Quand on succède à un homme bizarre (3) qui a eu le malheur de nier, dans un mauvais livre, les preuves évidentes de l’existence d’un Dieu, tirées des desseins, des rapports et des fins de tous les ouvrages de la création, seules preuves admises par les philosophes, et seules preuves consacrées par les pères de l’Église ; quand cet homme bizarre a fait tout ce qu’il a pu pour infirmer ces témoignages éclatants de la nature entière ; quand, à ces preuves frappantes qui éclairent tous les yeux, il a substitué ridiculement une équation d’algèbre, il ne faut pas dire, à la vérité, que ce raisonneur était un athée, parce qu’il ne faut accuser personne d’athéisme, et encore moins l’homme à qui l’on succède ; mais aussi, ne faut-il pas le proposer comme le modèle des écrivains religieux : il faut se taire ou du moins parler avec plus d’art et de retenue.

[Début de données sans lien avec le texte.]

(* ===== verification/ManagedAdvice.v ===== *)
(** [managed_advice.h]: memory advice retained per page range for VMM-backed
    managed allocations.  The range map is proved to denote one advice state per
    page, [advise] to update exactly the pages of its byte range, and [query] to
    combine exactly the pages of its byte range. *)
From stdpp Require Import sorting.
From S2P Require Import Prelude OrdMap.

(** Constants of the CUDA header, with what the code relies on. *)
Class CudaDeviceIds := {
  CU_DEVICE_CPU : Z;
  CU_DEVICE_INVALID : Z;
  cu_device_cpu_neg : CU_DEVICE_CPU < 0;
  cu_device_invalid_neg : CU_DEVICE_INVALID < 0;
  cu_device_cpu_valid : CU_DEVICE_CPU <> CU_DEVICE_INVALID;
}.

(** The values the header documents. *)
Definition documented_device_ids : CudaDeviceIds.
Proof.
  refine {| CU_DEVICE_CPU := -1; CU_DEVICE_INVALID := -2 |}; lia.
Defined.

Inductive CUmem_advise :=
  | CU_MEM_ADVISE_SET_READ_MOSTLY
  | CU_MEM_ADVISE_UNSET_READ_MOSTLY
  | CU_MEM_ADVISE_SET_PREFERRED_LOCATION
  | CU_MEM_ADVISE_UNSET_PREFERRED_LOCATION
  | CU_MEM_ADVISE_SET_ACCESSED_BY
  | CU_MEM_ADVISE_UNSET_ACCESSED_BY
  | CU_MEM_ADVISE_OUT_OF_RANGE.

Inductive CUmem_range_attribute :=
  | CU_MEM_RANGE_ATTRIBUTE_READ_MOSTLY
  | CU_MEM_RANGE_ATTRIBUTE_PREFERRED_LOCATION
  | CU_MEM_RANGE_ATTRIBUTE_ACCESSED_BY
  | CU_MEM_RANGE_ATTRIBUTE_OTHER.

Inductive advice_result := ADVICE_SUCCESS | ADVICE_INVALID_VALUE.

Section Advice.
Context `{CudaDeviceIds}.

Record state := AdviceState {
  read_mostly : bool;
  preferred : Z;
  accessed_by : gset Z;
}.
#[export] Instance state_eq_dec : EqDecision state.
Proof. solve_decision. Defined.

Quand on harangue en France une Académie, il ne faut pas s’emporter contre les philosophes qu’a produits l’Angleterre ; il faudrait plutôt les étudier.
Quand on est admis dans un corps respectable, il faut, dans sa harangue, cacher sous le voile de la modestie l’insolent orgueil qui est le partage des têtes chaudes et des talents médiocres.
1 – « M. Le Franc de Pompignan, lit-on dans l’édition de Kehl, ayant été admis à l’Académie française, fit attendre six mois sa harangue de remerciement, et la prononça enfin le 10 Mars 1760 ; mais au lieu de remercier l’Académie, il fit un long discours contre les belles-lettres et contre l’Académie, dans lequel il dit que l’abus des talents le mépris de la religion, la haine de l’autorité, font le caractère dominant des productions de ses confrères ; que tout porte l’empreinte d’une littérature dépravée, d’une morale corrompue, et d’une philosophie altière qui sape également le trône et l’autel ; que les gens de lettres déclament tout haut contre les richesses (parce qu’on ne déclame point tout bas), et qu’ils portent envie secrètement aux riches, etc.
Cet étrange discours, si déplacé, si peu mesuré, si injuste, valut au sieur Le Franc les pièces qu’on va lire.
Le sieur Le Franc, au lieu de se rétracter honnêtement, comme il le devait, composa un mémoire justificatif, qu’il dit avoir présenté au roi, et il s’exprime ainsi dans ce mémoire : Il faut que l’univers sache que le roi s’est occupé de mon mémoire, etc. Il dit ensuite, un homme de ma naissance. Ayant poussé la modestie à cet excès, il voulut avoir encore celle de faire mettre au titre de son ouvrage, Mémoire de M. le Franc, imprimé par ordre du roi ; mais comme Sa Majesté ne fait point imprimer les ouvrages qu’elle ne peut lire, ce titre fut supprimé : cette démarche lui attira l’épître d’un frère de la charité. ».Voyez la satire intitulée, la Vanité. (G.A.)
2 – Les partisans de J.-J. Le Franc de Pompignan disent qu’il fut exilé, lorsqu’il était avocat-général à la cour des aides de Montauban, pour s’être élevé contre les abus touchant l’assiette et la perception des impôts. (G.A.)